Ambitious capital spending by Cayman Islands government

Cayman Islands Leader of
Government Business,
Kurt Tibbetts
Friday, December 2, 2005
GEORGE TOWN, Cayman Islands The Cayman
Islands government intends to spend $235.6 million (US$282.7 million) in
capital projects comprising mainly new schools, new office buildings, and
equipment for police by June 2009, the end of its fourth fiscal year.
Leader of Government Business, Kurt Tibbetts, said in the Legislative Assembly
Wednesday that the money will be raised partially by borrowing $182 million
over the next three years beginning July 2006. Added to this projected loan is
$63 million in credit financing already in the 2005-2006 Budget approved late
October, taking the total borrowing figure to $245 million.

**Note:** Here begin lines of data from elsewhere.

Lemma start_task_inv id trx s s' cron :
  start_task tx_hash p (task_crontab id) trx s = Ok (s', cron) ->
  exists c, crontabs s !! id = Some c /\ next_execte_time c <= head_block_time (ledger s) /\ cron = Some id
    /\ s' = set_crontabs (<[id := start_crontab p (head_block_time (ledger s)) c]> (crontabs s)) s.
Proof.
  cbn [start_task]. intros H1. apply rbind_ok in H1 as (c & Hc & H1). apply rbind_ok in H1 as ([] & Hg & [= <- <-]).
  unfold get_or in Hc. destruct (crontabs s !! id) as [c'|] eqn:E; [injection Hc as ->|done].
  unfold fc_assert in Hg. destruct (tx_hash trx =? _), (Z.leb_spec (next_execte_time c) (head_block_time (ledger s))); try done.
  by exists c.
Qed.

Lemma run_task_ok limit until e s s' :
  until + limit < uint32_mod -> clock_fits until s -> event_fits limit until e -> tasks_ok limit s ->
  run_task_event e s = Ok s' -> tasks_ok limit s' /\ clock_fits until s'.
Proof.
  intros Hl Hc He Hs Hr. destruct e as [hash ref op|acc id|acc id t|id trx failed|t]; cbn [run_task_event] in Hr.
  - apply rbind_ok in Hr as ([] & Hv & Hr). apply rbind_ok in Hr as ([] & _ & Hr).
    apply rbind_ok in Hr as ([i s1] & Ha & [= <-]). unfold crontab_create_do_apply in Ha.
    apply rbind_ok in Ha as (b & _ & Ha). apply rbind_ok in Ha as ([] & _ & [= _ <-]).
    split; [|done]. apply put_task_ok; [done|]. destruct He as [He1 He2].
    unfold crontab_create_validate in Hv. apply rbind_ok in Hv as ([] & _ & Hv).
    apply rbind_ok in Hv as ([] & Hv1 & Hv). apply rbind_ok in Hv as ([] & Hv2 & _).
    unfold fc_assert in Hv1, Hv2. destruct (Z.gtb_spec (cr_scheduled_execute_times op) 0); [|done].
    destruct (Z.gtb_spec (cr_execute_interval op) 0); [|done]. split; cbn; lia.
  - apply rbind_ok in Hr as ([] & _ & [= <-]). split; [|done]. intros id' c'. cbn.
    intros [_ Hd]%lookup_delete_Some. by eapply Hs.
  - apply rbind_ok in Hr as ([] & Hv & Hr). unfold crontab_recover_do_apply, crontab_recover_do_evaluate, get_crontab in *.
    destruct (crontabs s !! id) as [c|] eqn:Ec; [|done]. cbn in Hr, Hv. injection Hr as <-.
    destruct (Z.gtb_spec t (head_block_time (ledger s))); [|done].
    split; [|done]. apply put_task_ok; [done|]. apply restart_ok; [by eapply Hs|lia|done].
  - apply rbind_ok in Hr as ([s1 cron] & Hst & Hf).
    apply start_task_inv in Hst as (c & Hc' & Hn & -> & ->). unfold finish_task in Hf. cbn [crontabs set_crontabs ledger] in Hf.
    rewrite lookup_insert_eq in Hf. cbn in Hf. injection Hf as <-.
    split; [|done]. destruct Hc as [Hc1 Hc2].
    apply put_task_ok; [apply put_task_ok; [done|]|]; [|apply finish_ok]; apply start_ok; try lia; by eapply Hs.
  - rewrite clear_crontabs_exact in Hr. injection Hr as <-. split; [|exact He].
    intros id c. cbn [crontabs set_crontabs]. intros [Hid Hx%Z.leb_gt]%map_lookup_filter_Some.
    cbn [snd] in Hx.
    destruct (Hs _ _ Hid) as [Hi Ht Hf Hu]. split; auto. intros E. destruct (Hu E) as [_ Hu']. rewrite <-Hu'. by split.
Qed.

Lemma run_tasks_ok limit until l : forall s,
  until + limit < uint32_mod -> clock_fits until s -> Forall (event_fits limit until) l -> tasks_ok limit s ->
  tasks_ok limit (foldl apply_task_event s l).
Proof.
  induction l as [|e l IH]; intros s Hl Hc He Hs; [done|]. apply Forall_cons in He as [He1 He2]. cbn [foldl].
  assert (tasks_ok limit (apply_task_event s e) /\ clock_fits until (apply_task_event s e)) as [H1 H2].
  { unfold apply_task_event. destruct (run_task_event e s) as [s'|] eqn:E; [|done].
    by eapply run_task_ok. }
  by apply IH.
Qed.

“This four-year capital programme is the largest in the history of these
Islands. While it is ambitious, it is also essential,” Mr. Tibbetts said and
added, “That programme reflects the continuation of the various capital
projects announced as part of the 2005-2006 Budget including the three new
high schools, a new primary school in George Town, a fire station in Bodden
Town, additional Police assets and the ongoing development of the arterial
road network.”
Money is also to be spent on construction of
a new Court House and Government accommodation buildings.
Announcement of this ambitious spending plan by the Leader of Government
Business came during an address to Parliament in support of a Strategic Policy
Statement he tabled in the House that morning. The SPS is a document legally
required to be tabled by 1 December of each year outlining the philosophy
behind expenditure and revenue measures that will be detailed in the budget
for the following fiscal year beginning 1 July.
“The Government takes the decision to introduce the new revenue measures
reluctantly but realistically,” Mr. Tibbetts said in explaining the policy
position behind the capital spending. “It is clear that Caymanians strongly
desire better education, more resources for the police, better roads to reduce
traffic congestion, and more professional government accommodation. These
things come at a price and we believe that residents are prepared to pay a
little more to obtain these extra services.”
The SPS that Mr. Tibbets put before the House continues to be guided by the
same 11 outcome goals as the previous one which set outlines for the 2005-2006
Budget: deal with the aftermath of hurricane Ivan; address crime and improve
policing; improve education and training; rebuild the Health Services; address
traffic congestion; embrace Cayman Brac and Little Cayman; conserve the
environment; strengthen family and community; support the economy; open,
transparent, honest and efficient public administration; and sound fiscal
management. The Leader of Government Business
indicated that the cost of the loans and management of the new schools will
increase Government’s operating expenses by 11 per cent during the next three
years, taking expenditure beyond what current revenue can handle.
He said that in order to meet these extra costs Government will introduce $25
million in new revenue measures during the 2006-2007 financial year, and a
further $3 million the following year. “To
date no decision has been made on the specific revenue measures to be
introduced,” Mr. Tibbetts explained. “That detail will be presented in the
budget when it is presented next April. However, in deciding on these measures
the Government will carefully consider the likely economic impact the measures
will have”. Consistent with an undertaking in
the 2005-2006 SPS, he said that the new revenue measures will be used only to
fund obvious increases in Government services.
He gave the assurance that this borrowing by
the administration is within the ratio of affordability set out by the
Principles of Responsible Financial Management within the Public Management
and Finance Law. “An operating surplus and
positive net worth balance is targeted throughout the three-year forecast
period. In addition the level of cash reserves is maintained at or above the
required level throughout the period.” Also
he said that the net national debt ratio will remain at approximately 60 per
cent, which is below the maximum of 80 per cent stipulated by law.
Another loan consideration set by the Public Management and Finance Law is the
borrowing ratio that is allowed a maximum of 10 per cent of the total public
debt inclusive of interest payment. Mr Tibbetts said that in the 2008-2009
Budget this borrowing ratio goes beyond the limit to 10.2 per cent.
“However the level of non-compliance is minor at only 0.2 per cent and the
Government intends to manage its borrowing programme after 2008-2009 so the
borrowing ratio returns to 10.0 per cent or below.”